WORK INSTRUCTIONS:
Only the lines from the one containing "DNSUtil.encodeName (cstr (name" through the one containing "(** * The resolver: [DNSResolver]" should be printed, exactly as they appear below, with both ends included.

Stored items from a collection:
[Start of section]
(** The object [buf] holds an address string. *)
Lemma DNSRDataA_ok a buf junk :
  zlen a = 4 -> bytes a -> has_bytes buf 0 (quad a ++ [0]) -> zlen junk = 16 ->
  DNSRDataA buf junk = Ok (mkA a (splice junk 0 (quad a ++ [0]))).
Proof.
  intros Hl Ha Hm Hj. unfold DNSRDataA, strcpy_s. pose proof (zlen_quad a Hl Ha).
  pose proof (has_bytes_cstr buf 0 (quad a) Hm (quad_no_nul a Ha)) as Hc. cbn [Z.to_nat drop] in Hc.
  change (drop (Z.to_nat 0) buf) with buf in Hc. rewrite Hc.
  zbool. rewrite blit_ok by zl. cbn [rbind].
  change 4%nat with (Z.to_nat 4). rewrite <- Hl, to_nat_zlen, parseOctets_ok by done. reflexivity.
Qed.

(** ** Properties *)

(** an IPv4 address survives both directions: the four bytes of a record
    decode to the dotted decimal text, without ever overrunning the 16-byte
    text array; constructing record data from that text gives the same bytes,
    and encoding writes them to the packet and nothing else. *)
Theorem rdataA_roundtrip a buf o ja jv jv' out p bufLen :
  zlen a = 4 -> bytes a -> has_bytes buf o a ->
  zlen ja = 4 -> zlen jv = 16 -> zlen jv' = 16 ->
  4 <= bufLen < 2 ^ 64 -> 0 <= p -> p + 4 <= zlen out ->
  exists r r', decodeA buf o 4 ja jv = Ok r /\ addr r = a /\ getValueA r = quad a /\
    DNSRDataA (value r) jv' = Ok r' /\ addr r' = a /\ getValueA r' = quad a /\
    encodeA r' out p bufLen = Ok (splice out p a, 4).
Proof.
  intros Hl Ha Hm Hja Hjv Hjv' Hb Hp Hout.
  pose proof (quad_no_nul a Ha). pose proof (zlen_quad a Hl Ha) as Hq.
  assert (Hc : forall j, cstr (splice j 0 (quad a ++ [0])) = quad a).
  { intros j. unfold splice. cbn. rewrite <- app_assoc. by apply cstr_app. }
  exists (mkA a (splice jv 0 (quad a ++ [0]))), (mkA a (splice jv' 0 (quad a ++ [0]))).
  split; [by apply decodeA_ok|]. split; [done|]. split; [apply Hc|].
  split; [apply DNSRDataA_ok; try done; apply has_bytes_splice; zl|].
  split; [done|]. split; [apply Hc|].
  unfold encodeA. cbn [addr]. rewrite memcpy_s_ok by lia. reflexivity.
Qed.

Lemma rdataA_roundtrip_witness :
  exists r r', decodeA [9; 23; 11; 60; 133; 9] 1 4 (replicate 4 0) (replicate 16 7) = Ok r /\
    addr r = [23; 11; 60; 133] /\ getValueA r = quad [23; 11; 60; 133] /\
    DNSRDataA (value r) (replicate 16 1) = Ok r' /\ addr r' = [23; 11; 60; 133] /\
    getValueA r' = quad [23; 11; 60; 133] /\
    encodeA r' (replicate 6 0) 1 500 = Ok (splice (replicate 6 0) 1 [23; 11; 60; 133], 4).
Proof.
  apply (rdataA_roundtrip [23; 11; 60; 133]); try conc.
  - by exists [9], [9].
Defined.

End DNSRDataA.

Module DNSRDataCNAME.

Record rdataCNAME := mkCNAME { name : list Z (* char name[MAX_DNS_NAME_LENGTH + 1] *) }.

Definition DNSRDataCNAME (nm junk : list Z) : res rdataCNAME :=
  do n <- strcpy_s junk (MAX_DNS_NAME_LENGTH + 1) nm;
  Ok (mkCNAME n).

Definition encodeCNAME (r : rdataCNAME) (out : list Z) (o bufLen : Z) : res (list Z * Z) :=
  DNSUtil.encodeName (cstr (name r)) out o (u64 bufLen).

Definition getValueCNAME (r : rdataCNAME) : list Z := cstr (name r).

(** [DNSRDataCNAME::decode(buffer, packet, bufLen)] with [buffer = packet + o]. *)
Definition decodeCNAME (fuel : nat) (packet : list Z) (o bufLen : Z) (junk junk' : list Z) : res rdataCNAME :=
  do b0 <- rd packet o;
  do srcLoc <-
    (if DNSUtil.isPointer b0 then do b1 <- rd packet (o + 1); Ok (DNSUtil.pointerOffset b0 b1) else Ok o);
  do (nm, _) <- DNSUtil.decodeName fuel packet srcLoc packet junk (MAX_DNS_NAME_LENGTH + 1);
  DNSRDataCNAME (cstr nm) junk'.

End DNSRDataCNAME.

(** The interface [DNSRData] and its two implementations. *)
Inductive DNSRData :=
  | RDataA (r : DNSRDataA.rdataA)
  | RDataCNAME (r : DNSRDataCNAME.rdataCNAME).

(** The virtual calls. *)
Definition rdata_encode (d : DNSRData) (out : list Z) (o bufLen : Z) : res (list Z * Z) :=
  match d with
  | RDataA r => DNSRDataA.encodeA r out o bufLen
  | RDataCNAME r => DNSRDataCNAME.encodeCNAME r out o bufLen
  end.

Definition rdata_getValue (d : DNSRData) : list Z :=
  match d with
  | RDataA r => DNSRDataA.getValueA r
  | RDataCNAME r => DNSRDataCNAME.getValueCNAME r
  end.

Module DNSResourceRecord.

(** [struct FixedRRInfo]: type and class at offsets 0 and 2, ttl at 4,
    rdlength at 8; the first ten bytes are copied to and from packets. *)
Record FixedRRInfo := mkInfo { type : Z; rclass : Z; ttl : Z; rdlength : Z }.
(* ===== verification/DnsResolver.v ===== *)
(** * The resolver: [DNSResolver] (src/DNS/DNSResolver.cpp, DNSResolver.h)

    Answers questions from the database, forwards the packet to the recursive
    server on a miss, and stores records of forwarded responses. The database
    and the network are parameters: [cache] gives the rows the SQL statement of
    [resolveA] returns for a name, [net] the datagram the recursive server
    answers a request with (each may fail with the error the code throws), and
    [exec] runs the two statements of [cacheResponse]. *)

From S2P Require Import Prelude DnsName DnsRecord DnsMessage.
Import DNSHeader.

(** [struct ResponseInfo]; [length] has no initialiser, so it is [None] until
    it is assigned. *)
Record ResponseInfo := mkResp {
  answers : Z; authAnswers : Z; otherAnswers : Z; rcode : Z;
  resp_length : option Z; recursionOccurred : bool; truncationOccurred : bool
}.

Definition fresh_info : ResponseInfo := mkResp 0 0 0 RCODE_NO_ERROR None false false.
Lemma forallb_lookup {A} (f : A -> bool) l i x : forallb f l = true -> l !! i = Some x -> f x = true.
Proof.
  intros H Hi. rewrite forallb_forall in H. apply H. apply list_elem_of_In.
  apply list_elem_of_lookup. by exists i.
Qed.

Lemma step_balanced s s' : step s s' -> quit s' = false -> balanced s -> balanced s'.
Proof.
  intros Hs Hq [Hl Hw].
  destruct Hs as [s Hr Hm|s Hm|s Hm|s|s Hr|s i Hi|s i n Hi Hn|s i Hi Hn Hqt|s i b Hi|s i b r q' Hi Hqq|s i b Hi Hqq];
    unfold balanced, with_worker in *;
    cbn [q sem quit isRunning main workers popped] in *; rewrite ?Hm in *; cbn [pending] in *; try congruence.
  - split; [lia|done].
  - rewrite length_app. cbn. split; [lia|done].
  - split; [lia|done].
  - split; [lia|done].
  - pose proof (tokens_insert (workers s) i Test (if isRunning s || (0 <? zlen (q s)) then Waiting else Exited) Hi) as Ht.
    split; [destruct (isRunning s || _); cbn in Ht; lia|]. apply forallb_insert; [done|]. by destruct (isRunning s || _).
  - pose proof (tokens_insert (workers s) i Waiting (Checking true) Hi) as Ht. cbn in Ht.
    split; [lia|]. by apply forallb_insert.
  - pose proof (forallb_lookup _ _ _ _ Hw Hi) as Hb. destruct b; [|done].
    pose proof (tokens_lookup _ _ _ Hi) as Hlt. cbn [holds] in Hlt.
    assert (Hne : (zlen (q s) <=? 0) = false) by (apply Z.leb_gt; unfold zlen; lia).
    rewrite Hne, andb_false_r. pose proof (tokens_insert (workers s) i (Checking true) (Popping true) Hi) as Ht.
    cbn in Ht. split; [lia|]. by apply forallb_insert.
  - pose proof (forallb_lookup _ _ _ _ Hw Hi) as Hb. destruct b; [|done].
    pose proof (tokens_insert (workers s) i (Popping true) Test Hi) as Ht. cbn in Ht.
    rewrite Hqq in Hl. cbn in Hl. split; [lia|]. by apply forallb_insert.
  - pose proof (forallb_lookup _ _ _ _ Hw Hi) as Hb. destruct b; [|done].
    pose proof (tokens_lookup _ _ _ Hi) as Hlt. rewrite Hqq in Hl. cbn in *. lia.
Qed.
[End of section]
EXERCISE SOLUTION:
  DNSUtil.encodeName (cstr (name r)) out o (u64 bufLen).

Definition getValueCNAME (r : rdataCNAME) : list Z := cstr (name r).

(** [DNSRDataCNAME::decode(buffer, packet, bufLen)] with [buffer = packet + o]. *)
Definition decodeCNAME (fuel : nat) (packet : list Z) (o bufLen : Z) (junk junk' : list Z) : res rdataCNAME :=
  do b0 <- rd packet o;
  do srcLoc <-
    (if DNSUtil.isPointer b0 then do b1 <- rd packet (o + 1); Ok (DNSUtil.pointerOffset b0 b1) else Ok o);
  do (nm, _) <- DNSUtil.decodeName fuel packet srcLoc packet junk (MAX_DNS_NAME_LENGTH + 1);
  DNSRDataCNAME (cstr nm) junk'.

End DNSRDataCNAME.

(** The interface [DNSRData] and its two implementations. *)
Inductive DNSRData :=
  | RDataA (r : DNSRDataA.rdataA)
  | RDataCNAME (r : DNSRDataCNAME.rdataCNAME).

(** The virtual calls. *)
Definition rdata_encode (d : DNSRData) (out : list Z) (o bufLen : Z) : res (list Z * Z) :=
  match d with
  | RDataA r => DNSRDataA.encodeA r out o bufLen
  | RDataCNAME r => DNSRDataCNAME.encodeCNAME r out o bufLen
  end.

Definition rdata_getValue (d : DNSRData) : list Z :=
  match d with
  | RDataA r => DNSRDataA.getValueA r
  | RDataCNAME r => DNSRDataCNAME.getValueCNAME r
  end.

Module DNSResourceRecord.

(** [struct FixedRRInfo]: type and class at offsets 0 and 2, ttl at 4,
    rdlength at 8; the first ten bytes are copied to and from packets. *)
Record FixedRRInfo := mkInfo { type : Z; rclass : Z; ttl : Z; rdlength : Z }.
(* ===== verification/DnsResolver.v ===== *)
(** * The resolver: [DNSResolver] (src/DNS/DNSResolver.cpp, DNSResolver.h)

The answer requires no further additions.